What to work on
Below are some entries. Count the lines where "concluded" appears and state only that number.

Records to process

(** Completing what has converged, or what follows a refusal of the hook. *)
Lemma wp_completing (exact : Prop) r w base (env : Env W) :
  (exact → benign env) → cohort_restarted r w → (contents env).1 = w.1 → log_of env = base →
  wp (prepared ← prepareRolloutCompletion lrt r;
      match prepared with
      | Err e => now ← Now lrt;
                 if Before now (r_Deadline r) then mret (Err e)
                 else failOverdue requests rollouts outcomes p lrt r
      | Ok false => failOverdue requests rollouts outcomes p lrt r
      | Ok true =>
          completedAt ← Now lrt;
          updated ← Rollouts.MarkCompleteForRollout (OS := ro) true completedAt (Some r) completedAt;
          concluded requests outcomes p lrt updated
      end)
     (λ _ env', ∃ l, log_of env' = base ++ l ∧ decided exact r w l (contents env')) env.
Proof.
  intros Hex Hco Hw Hl.
  assert (Hgo : ∀ l0 env1, log_of env1 = base ++ l0 → (contents env1).1 = w.1 → (exact → benign env1) →
    go_ahead l0 →
    wp (completedAt ← Now lrt;
        updated ← Rollouts.MarkCompleteForRollout (OS := ro) true completedAt (Some r) completedAt;
        concluded requests outcomes p lrt updated)
      (λ _ env', ∃ l, log_of env' = base ++ l ∧ decided exact r w l (contents env')) env1).
  { intros l0 env1 Hl1 Hw1 Hb1 Hg. wp_step. apply wp_Now. intros t env2 Hl2 Hw2 Hb2.
    eapply wp_mono; [apply (wp_transition exact); auto|]. intros a env3 [Hl3 Hdone].
    exists (l0 ++ [LClock t]). split; [by rewrite Hl3, Hl2, Hl1, app_assoc|].
    exists (Some (RolloutComplete, Truncate t Millisecond)). split.
    - apply converged; [done| |set_solver]. revert Hg. unfold go_ahead, asked. rewrite omap_app. cbn.
      by rewrite app_nil_r.
    - eapply carried_out_start; [|exact Hdone]. congruence. }
  wp_step. apply wp_prepare.
  - intros env1 Hl1 Hw1 Hb1 Hnone. apply (Hgo []); [by rewrite app_nil_r, Hl1|congruence|auto|].
    unfold go_ahead. by rewrite Hnone.
  - intros a env1 Hl1 Hw1 Hb1 Hsome. rewrite Hl in Hl1.
    assert (Hheld : a ≠ Ok true → not_now r w [LPrepare a]).
    { intros Ha. right. split; [done|]. by exists a. }
    destruct a as [[]|e].
    + apply (Hgo [LPrepare (Ok true)]); [done|congruence|auto|].
      unfold go_ahead. by destruct (rt_BeforeRolloutComplete rt).
    + eapply wp_failOverdue; [auto|by apply Hheld|congruence|done].
    + wp_step. apply wp_Now. intros t env2 Hl2 Hw2 Hb2. rewrite Hl1, <-app_assoc in Hl2.
      assert (Hnn : not_now r w ([LPrepare (Err e)] ++ [LClock t])) by (by apply not_now_clock, Hheld).
      destruct (Before _ _) eqn:Hbefore; [apply Z.ltb_lt in Hbefore|].
      * wp_step. eexists. split; [exact Hl2|]. exists None. split.
        -- constructor. intros _. split; [done|]. exists t. split; [set_solver|done].
        -- apply (same_database rollouts). congruence.
      * eapply wp_failOverdue; [auto|exact Hnn|congruence|done].
Qed.

(** C9. The instances that enrolled, and the hook, decide a rollout.  A step on a rollout
    without heartbeats completes it only if the materializations of its version show that at
    least one instance enrolled, by acknowledging between the creation of the rollout and the
    end of its enrollment, and that each that did has restarted between the creation and the
    deadline, and only if the hook, where there is one, was asked once and agreed.  It fails
    the rollout only if a reading of the clock was past the deadline while the cohort had not
    restarted or the hook, asked once, did not agree.  Unless a call to the database fails it
    does the first whenever it can, else the second, and nothing only after a reading before
    the deadline.  Either way the rollout changes by the transition of the service, so only
    an active one of the same epoch does. *)
Theorem cohort_decides_rollout r (env : Env W) :
  let '(res, env') := run (updateRolloutOutcome requests mats rollouts outcomes heartbeats p lrt r) env in
  wf_mats (OS := mt) (contents env) → r_Mode r ≠ ModeHeartbeat →
  TrimSpace (r_App r) ≠ "" → TrimSpace (r_Version r) ≠ "" →
  ∃ l, log_of env' = log_of env ++ l ∧ decided (benign env) r (contents env) l (contents env').
Proof.
  pose (P := benign env).
  enough (H : wf_mats (OS := mt) (contents env) → r_Mode r ≠ ModeHeartbeat →
    TrimSpace (r_App r) ≠ "" → TrimSpace (r_Version r) ≠ "" →
    wp (updateRolloutOutcome requests mats rollouts outcomes heartbeats p lrt r) (λ _ env',
      ∃ l, log_of env' = log_of env ++ l ∧ decided P r (contents env) l (contents env')) env).
  { unfold wp in H. by destruct (run _ env). }
  intros Hwf Hmode Happ Hver. unfold updateRolloutOutcome. rewrite decide_False by done.
  unfold attempt at 1, Materializations.ListByAppVersion. cbn [negb].
  rewrite !bool_decide_eq_false_2 by done. cbn [orb]. do 3 wp_step.
  - intros env1 Hb1 Hc1. wp_step. cbn [Materializations.listed]. wp_step. exists []. rewrite app_nil_r.
    unfold log_of. rewrite Hc1. split; [done|]. by apply decided_not.
  - intros env1 Hb1 Hc1. wp_step. cbn [Materializations.listed].
    assert (Hw1 : (contents env1).1 = (contents env).1) by (by rewrite Hc1).
    assert (Hl1 : log_of env1 = log_of env) by (unfold log_of; by rewrite Hc1).
    destruct (cohortConverged _ _) eqn:Hco.
    + apply (cohort_listed r (contents env) Hwf) in Hco. by apply wp_completing.
    + eapply (wp_failOverdue P r (contents env) (log_of env) []); [done| |done|by rewrite app_nil_r].
      left. split; [|done]. rewrite <-cohort_listed by done. by rewrite Hco.
Qed.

Output for this exercise
2